Rogério diz que a Tuna da Universidade Internacional (TUI) surgiu para ressuscitar em Lisboa o espírito das tunas. A primeira das praxes de uma tuna diz respeito ao seu nascimento. Para nascer, uma tuna tem que ser apadrinhada por outra, já existente. No caso da TUI o padrinho foi o Orfeão do Porto. Ramón – um espanhol que se transferiu de uma tuna castelhana para a TUI, ficando os dois agrupamentos geminados – critica as tunas que não cumprem esta praxe: “É preciso que haja uma tuna com experiência que ensine aos candidatos o que é ser tuno. Ninguém nasce tuno. Aprende-se com a prática.”

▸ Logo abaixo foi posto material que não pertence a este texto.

(** The tests of [accept_revocations_admitted] before it admits: [None] is an exact
    retry, [Some] the verified payload and its lease. *)
Definition revocations_decision (s : PolicyStore) (snap : SignedRevocations) (now : Reading)
    : result (option (RevocationPayload * Lease)) DiscoveryError :=
  let st := st_state s in
  let? _ := check_clock s now in
  let? key := Authority_verifying_key (ps_authority st) in
  let? payload := SignedRevocations_verify_at snap key (as_secs (rd_wall now)) in
  let? _ := check_stamp st (rvp_stamp payload) in
  let? retry :=
    (match ps_revocations st with
     | Some previous =>
         let? old := SignedRevocations_verify previous key in
         if bool_decide (rvp_stamp old = rvp_stamp payload)
            && bool_decide (rv_payload previous = rv_payload snap)
         then Ok true else
         let? _ := SnapshotStamp_newer_than (rvp_stamp payload) (rvp_stamp old) in Ok false
     | None => Ok false
     end) in
  if retry : bool then Ok None else
  let? lease := Lease_new (rvp_issued_at payload) (rvp_expires_at payload) now in
  Ok (Some (payload, lease)).

Definition accept_revocations_admitted (s : PolicyStore) (snap : SignedRevocations)
    (now : Reading) (admission : result unit DiscoveryError) (io : DiskIo)
    : PolicyStore * result bool DiscoveryError :=
  let st := st_state s in
  match revocations_decision s snap now with
  | Err e => (s, Err e)
  | Ok None => (s, Ok false)
  | Ok (Some (payload, lease)) =>
      match admission with
      | Err e => (s, Err e)
      | Ok _ =>
          let next := mkPState (ps_format st) (ps_bootstrap st) (ps_authority st)
            (ps_rotations st) (as_secs (rd_wall now)) (ps_registry st) (Some snap)
            (ps_names st) (ps_registry_lease st) (Some lease) (ps_names_lease st) in
          let (s', r) := PolicyStore_commit s next (fun o =>
            with_streams o (su_registry o)
              (Some (mkStream (sm_revision (rvp_stamp payload))
                       (Z.of_nat (size (rvp_revoked payload))) lease)) (su_names o)) io in
          (s', match r with Ok _ => Ok true | Err e => Err e end)
      end
  end.

Definition PolicyStore_revocations (s : PolicyStore) (now : Reading)
    : result (option (SignedRevocations * RevocationPayload * Lease)) DiscoveryError :=
  let? _ := check_clock s now in
  match ps_revocations (st_state s) with
  | None => Ok None
  | Some snap =>
      match ps_revocations_lease (st_state s) with
      | Some l =>
          if Lease_valid_at l now then
            let? key := Authority_verifying_key (ps_authority (st_state s)) in
            let? payload := SignedRevocations_verify snap key in
            Ok (Some (snap, payload, l))
          else Err DExpired
      | None => Err DExpired
      end
  end.

Definition registry_decision (s : PolicyStore) (snap : SignedRegistry) (now : Reading)
    : result (option (RegistryPayload * Lease)) DiscoveryError :=
  let st := st_state s in
  let? _ := check_clock s now in
  let? key := Authority_verifying_key (ps_authority st) in
  let? payload := SignedRegistry_verify snap key in
  let? _ := check_lifetime (rgp_issued_at payload) (rgp_expires_at payload)
              (as_secs (rd_wall now)) in
  let? _ := check_stamp st (rgp_stamp payload) in
  let? retry :=
    (match ps_registry st with
     | Some previous =>
         let? old := SignedRegistry_verify previous key in
         if bool_decide (rgp_stamp old = rgp_stamp payload)
            && bool_decide (rg_payload previous = rg_payload snap)
         then Ok true else
         let? _ := SnapshotStamp_newer_than (rgp_stamp payload) (rgp_stamp old) in Ok false
     | None => Ok false
     end) in
  if retry : bool then Ok None else
  let? lease := Lease_new (rgp_issued_at payload) (rgp_expires_at payload) now in
  Ok (Some (payload, lease)).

Na TUI para se chegar a tuno tem de se passar por três fases distintas. “Na primeira, vemos se o candidato tem aptidões para ser tuno”, explica Ramón. É a fase do “pára-quedista”, em que “uma pessoa ainda não está integrada na tuna, nem sobe ao palco com os outros para cantar. Vem aos ensaios para aprender. Ninguém lhe pode tocar. É como se fosse imaculado”. Esta fase dura em geral três, quatro meses. “Quando vemos que ele já está a tocar e a cantar bem, fazemos-lhe uma prova escrita em que terá de mostrar perante um júri se aprendeu ou não as músicas.” Se passar, torna-se caloiro e já poderá subir com os outros para o palco. “Já tem mais responsabilidade”. Esta segunda fase, em que o caloiro é denominado “pranchado”, costuma durar cerca de dois anos.

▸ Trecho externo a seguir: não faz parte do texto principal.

(* ===== verification/FileStore.v ===== *)
(** * The durable record store

    Models [src/crates/rds-discovery/src/records.rs]: a catalog in an embedded database
    ([redb], one transaction per commit) and an anchor file that remembers the metadata
    of the last commit, so that a database that was rolled back or replaced is refused.

    The database and the anchor file are their contents; what each of the calls returns
    is an argument of the operation.  A failed transaction or a failed write of the
    anchor may or may not have taken effect. *)

From S2P Require Import Prelude Discovery Clock Crypto Authority RecordWire Records Codecs.

(** ** State *)

Record Metadata : Type := mkMetadata {
  md_format : Z;
  md_database : bytes;
  md_generation : Z;
  md_live : Z;
  md_identities : Z;
  md_wall_floor : duration
}.
(** [Anchor]. *)
Record RecordAnchor : Type := mkAnchor { an_metadata : Metadata; an_digest : bytes }.

#[export] Instance Metadata_eq_dec : EqDecision Metadata.
Proof. solve_decision. Defined.
#[export] Instance RecordAnchor_eq_dec : EqDecision RecordAnchor.
Proof. solve_decision. Defined.

(** The database: its two tables, when they exist.  A missing or empty file is a database
    without tables. *)
Record RecordDb : Type := mkDb {
  db_meta : option (option bytes);
  db_records : option (gmap bytes bytes)
}.
(** The directory: the database, the anchor and the seal of an initialized store. *)
Record RecordDisk : Type := mkDisk {
  dk_db : RecordDb;
  dk_anchor : option bytes;
  dk_sealed : bool
}.

(** [Inner], with the disk it owns. *)
Record FileStore : Type := mkFileStore {
  fs_disk : RecordDisk;
  fs_metadata : Metadata;
  fs_failed : bool;
  fs_observed_wall : duration;
  fs_cursor : option bytes
}.

(** What the calls of [open_owned] return: which one fails, and with what effect. *)
Inductive OpenIo : Type :=
| OioDone
| OioFailed (e : DiscoveryError)
| OioInit (e : DiscoveryError) (applied : bool)
| OioAnchor (e : DiscoveryError) (replaced : bool)
| OioSeal (e : DiscoveryError) (sealed : bool).

#[export] Instance OpenIo_eq_dec : EqDecision OpenIo.
Proof. solve_decision. Defined.

(** What the calls of one access return. *)
Inductive AccessIo : Type :=
| AioDone
| AioRead (e : DiscoveryError)
| AioAnchorRead (e : DiscoveryError)
| AioTxn (e : DiscoveryError)
| AioCommit (e : DiscoveryError) (applied : bool)
| AioAnchorWrite (e : DiscoveryError) (replaced : bool).

(** The names [open_owned] accepts in its directory. *)
Definition known_name (migrating : bool) (name : bytes) : bool :=
  bool_decide (name ∈ [bs "."; bs ".."; bs "records.lock"; bs "records.anchor"; bs "records.redb"])
  || (bool_decide (bs ".policy-" `prefix_of` name) && bool_decide (bs ".tmp" `suffix_of` name))
  || (migrating && bool_decide (name = bs "migration.pending")).

Fixpoint check_namespace (migrating : bool) (index : Z) (names : list bytes)
    : result unit DiscoveryError :=
  match names with
  | [] => Ok tt
  | name :: names =>
      if 128 <? index then Err (store_error "record state directory requires maintenance") else
      if negb (known_name migrating name)
      then Err (store_error "legacy or unknown record files require explicit migration")
      else check_namespace migrating (index + 1) names
  end.

Definition with_db (d : RecordDisk) (db : RecordDb) : RecordDisk := mkDisk db (dk_anchor d) (dk_sealed d).
Definition with_anchor (d : RecordDisk) (b : bytes) : RecordDisk := mkDisk (dk_db d) (Some b) (dk_sealed d).
Definition with_seal (d : RecordDisk) : RecordDisk := mkDisk (dk_db d) (dk_anchor d) true.

Section WithLibraries.
Context `{HEd : Ed25519, HU : UrlLibrary, HB : Blake3, HZ : Postcard Z}.
Context `{HP : Postcard RecordPayload, HD : Postcard DeletePayload, HE : Postcard RecordEntry}.
Context `{HSt : Postcard Stored, HMd : Postcard Metadata, HAn : SerdeJson RecordAnchor}.

(** [exact] and [decode]. *)
Definition exact (A : Type) `{Postcard A} (b : bytes) : result A DiscoveryError :=
  let? (value, remaining) := map_err store_error (take_from_bytes (A := A) b) in
  if negb (bool_decide (remaining = [])) then Err (store_error "trailing stored record bytes")
  else Ok value.

Definition cell_decode (b : bytes) (key : EndpointKey) : result Stored DiscoveryError :=
  if MAX_CELL <? zlen b then Err (store_error "stored record exceeds limit") else
  let? entry := exact Stored b in
  let? _ := stored_verify entry key in
  Ok entry.

Definition encode_anchor (metadata : Metadata) : result bytes DiscoveryError :=
  let? b := map_err store_error (to_stdvec metadata) in
  map_err store_error (json_to_vec (mkAnchor metadata (blake3_hash b))).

O “pranchado” deverá desempenhar tarefas, como “transportar os instrumentos, comprar bebidas, fazer a limpeza depois de um ensaio, etc.”. “São os burros de carga!”, diz a rir o Rogério. “É nessa altura que vemos se ele tem ou não o espírito de camaradagem e se quer cumprir as regras do jogo.” Finalmente, a última iniciação, a entrada definitiva na tuna, ou seja, o “baptismo”, acontece “de surpresa”. “Vamos um dia para uma fonte e é aí que se processa o baptismo. Com o caloiro em cuequinhas…” Chegado a este ponto convém precisar que a TUI é uma tuna mista… “É igual, elas em cuequinhas e ‘soutien’.”
A TUI foi a primeira a organizar em Lisboa um festival de tunas, com “tunas de todo o país e de Espanha”. Em Dezembro deste ano vai realizar-se a sexta edição. Mandam as regras que a tuna receba “cachet” pelas suas actuações apenas nas participações em festivais nos vários pontos do país ou do estrangeiro. No âmbito das actividades académicas não se cobra.

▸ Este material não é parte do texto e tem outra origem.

Lemma pub_run_ok st h st' : run_ok [] st -> pub_run st h st' -> run_ok h st'.
Proof.
  intros R0 R. induction R as [|h st1 out st2 R IH S]; [done|]. destruct IH as [O K].
  destruct S as [d now io d' r E|i draft now renew io i' r H0 E|i now io i' r H0 E|i now io i' r E|i d E];
    simpl in K.
  - destruct (RecordIssuer_open_ok _ _ _ _ _ _ K E) as [Dk I]. simpl. rewrite app_nil_r.
    destruct r as [i|e]; split; try done. by destruct (I i eq_refl).
  - eapply issued_run_ok; [done|]. by eapply issue_record_step.
  - eapply issued_run_ok; [done|]. by eapply issuer_delete_step.
  - simpl. rewrite app_nil_r. split; [done|]. by eapply recover_ok.
  - simpl. rewrite app_nil_r. split; [done|]. by eapply issuer_disk.
Qed.


(** The payload answers the draft. *)
Definition fits (p : RecordPayload) (draft : RecordDraft) : Prop :=
  pl_addrs p = rf_addrs draft /\ pl_relay_urls p = rf_relay_urls draft
  /\ pl_services p = rf_services draft /\ pl_expires_at p - pl_issued_at p = as_secs (rf_ttl draft).

Definition ttl_ok (draft : RecordDraft) : Prop :=
  1 <= as_secs (rf_ttl draft) <= MAX_RECORD_TTL /\ rf_ttl draft mod nanos_per_sec = 0.

Lemma pub_commit_healthy i rev now m io i' : pub_commit i rev now m io = (i', Ok tt) -> ri_failed i' = false.
Proof.
  unfold pub_commit. destruct (pub_encode _); [|done]. destruct (ri_disk i) as [d|]; [|by intros [= <-]].
  destruct (let? _ := match io with PubRead _ => _ | _ => _ end in _); [|done].
  by destruct io; intros [= <-].
Qed.

Lemma reusable_fits p draft now :
  reusable p draft now (as_secs (rf_ttl draft)) = true <->
  fits p draft /\ Z.max 0 (now - pl_issued_at p) < Z.max (as_secs (rf_ttl draft) / 3) 1.
Proof. unfold reusable, fits. rewrite !andb_true_iff, !bool_decide_eq_true, Z.eqb_eq, Z.ltb_lt. tauto. Qed.

Lemma issue_record_fits h i draft now renew io i' record :
  issuer_ok h i -> 0 <= as_secs (rf_ttl draft) -> issue_record i draft now renew io = (i', Ok record) ->
  ri_failed i' = false /\ ttl_ok draft
  /\ exists p, EndpointRecord_verify record = Ok p /\ fits p draft
       /\ pl_key p = verifying_key sk
       /\ (pl_issued_at p <= now -> now < pl_expires_at p)
       /\ (pb_pending (ri_state i) <> Some (MuRecord record) -> pl_issued_at p = now).
Proof.
  intros K H0 H. unfold issue_record in H.
  destruct (pub_check_clock i now) as [i1|e] eqn:Cc; [|done].
  apply check_clock_inv in Cc as (-> & Nf & Hf). pose proof (issuer_wall h i now K) as K1.
  set (i1 := set_pub_wall i now) in *. destruct (_ || _) eqn:Et; [done|]. b2p.
  assert (T : ttl_ok draft) by (destruct Et as [[? ?] ?]; split; [lia|done]).
  destruct (pending_record i1 draft now _ renew) as [[rec|]|e] eqn:P; [| |done].
  - injection H as <- <-. split_and!; [done|done|]. unfold pending_record in P. destruct renew; [done|].
    pose proof (pv_pending _ (ik_state _ _ K1)) as V. cbn [i1 set_pub_wall ri_state] in P, V.
    destruct (pb_pending (ri_state i)) as [[r|]|] eqn:Ep; try done. simpl in V.
    destruct (EndpointRecord_verify r) as [p|] eqn:Vp; [|done]. cbv beta iota in P, V.
    destruct (reusable _ _ _ _) eqn:Ru; [|done]. injection P as ->. apply reusable_fits in Ru as [F A].
    exists p. split_and!; try done.
    + injection V as V _ _. rewrite V. apply K.
    + intros Hi. destruct F as (_ & _ & _ & F). destruct T as [T _].
      assert (as_secs (rf_ttl draft) / 3 <= as_secs (rf_ttl draft)) by (apply Z.div_le_upper_bound; lia). lia.
  - destruct (sign_record i1 draft now _) as [[rev rec]|e] eqn:S; [|done].
    destruct (sign_record_ok _ _ _ _ _ _ (ik_state _ _ K1) S) as [V _].
    destruct (pub_commit i1 rev now (MuRecord rec) io) as [i2 [[]|e]] eqn:C; [|done].
    injection H as <- <-. split_and!; [by eapply pub_commit_healthy|done|]. eexists. split_and!; [exact V|..].
    + unfold fits. simpl. split_and!; try done. lia.
    + simpl. apply K.
    + simpl. lia.
    + done.
Qed.

(** A record handed out is answered again, byte for byte, after a restart: while a third of
    its lifetime has not passed, the reopened publisher returns it for the same draft
    without writing anything. *)
Theorem publisher_retries_exactly h i d draft now renew io i' record now2 now3 io2 :
  pub_run (PClosed (mkPubDisk None false)) h (PRunning i) ->
  0 <= as_secs (rf_ttl draft) -> 0 <= now ->
  issue_record i draft now renew io = (i', Ok record) -> ri_disk i' = Some d ->
  pb_wall_floor (ri_state i') <= now2 <= now3 -> 0 <= now2 ->
  now3 - pb_wall_floor (ri_state i') < Z.max (as_secs (rf_ttl draft) / 3) 1 ->
  exists i2, RecordIssuer_open sk now2 d PoDone = (set_sealed true d, Ok i2)
    /\ issuer_record i2 draft now3 io2 = (set_pub_wall i2 now3, Ok record).
Proof.
  intros R Ht H0 E Ed [Hw Hn] H2 Hr. apply pub_run_ok in R as [_ K].
  2:{ split; [by intros ? ? ? ? _ L|]. by left. }
  destruct (issue_record_step h _ _ _ _ _ _ _ K H0 E) as [K' P]. specialize (P _ eq_refl).
  destruct (issue_record_fits h _ _ _ _ _ _ _ K Ht E) as (Nf & [T1 T2] & p & V & F & _).
  destruct K' as [_ Vs _ D]. rewrite Ed, Nf in D. destruct D as [Hd _].
  destruct (open_held d _ now2 Vs Hd H2 Hw) as (i2 & Eo & Es & Eobs & Nf2 & _). exists i2. split; [done|].
  unfold issuer_record, issue_record, pub_check_clock. rewrite Nf2, Es, Eobs.
  rewrite !(proj2 (Z.ltb_ge _ _)) by lia. simpl.
  rewrite (proj2 (Z.eqb_neq _ _)) by lia. rewrite T2. simpl.
  unfold pending_record. simpl. rewrite Es, P. rewrite V. simpl.
  pose proof (pv_pending _ Vs) as Pv. rewrite P in Pv. simpl in Pv. rewrite V in Pv. injection Pv as _ _ Pw.
  rewrite (proj2 (reusable_fits p draft now3)); [done|]. split; [done|]. lia.
Qed.
End Proofs.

É o lado mais formal das actividades musicais. Além dele, a tuna “toca nas ruas e nos bares”, diz Rogério. “É mais boémio, vamos para o Bairro Alto ou Mouraria, fazer serenatas.” As canções do nosso disco [“Encantos de Lisboa”, editora Ovação] falam da vida da boémia, das serenatas ao luar.” E as raparigas? “Há um preconceito quando se diz que as tunas têm que ser só masculinas ou femininas. Ninguém tem problemas em fazer serenatas juntos.” (Ver foto.)
Um aspecto curioso na vida das tunas é a rivalidade existente entre elas: “uma rivalidade saudável”, garante Rogério. “Podemos sair nós e outra tuna qualquer e irmos para os copos juntos.” A quem a TUI não perdoa é à Estudantina Universitária de Lisboa. “Fizeram uma coisa muito mal feita”, comenta Ramón. “Numa altura em que já havia algumas tunas em Lisboa, eles, em vez de arranjarem caloiros, foram buscar elementos a outras tunas, incluindo a nossa. Aconteceu que as outras tunas que estavam a começar ficaram fracas. Não é por acaso que a Estudantina nunca foi convidada para nenhum festival de tuna em Portugal.”
Rogério e Ramón apreciam ambos Quim Barreiros, embora sejam de opinião de que ele “não tem nada a ver com as tunas”. Para Rogério, “o fenómeno Quim Barreiros surgiu a nível universitário porque em Lisboa ou em qualquer outro lado onde há queima das fitas o Quim Barreiros está lá. Pode dizer-se que nas universidades toda a gente gosta muito dele.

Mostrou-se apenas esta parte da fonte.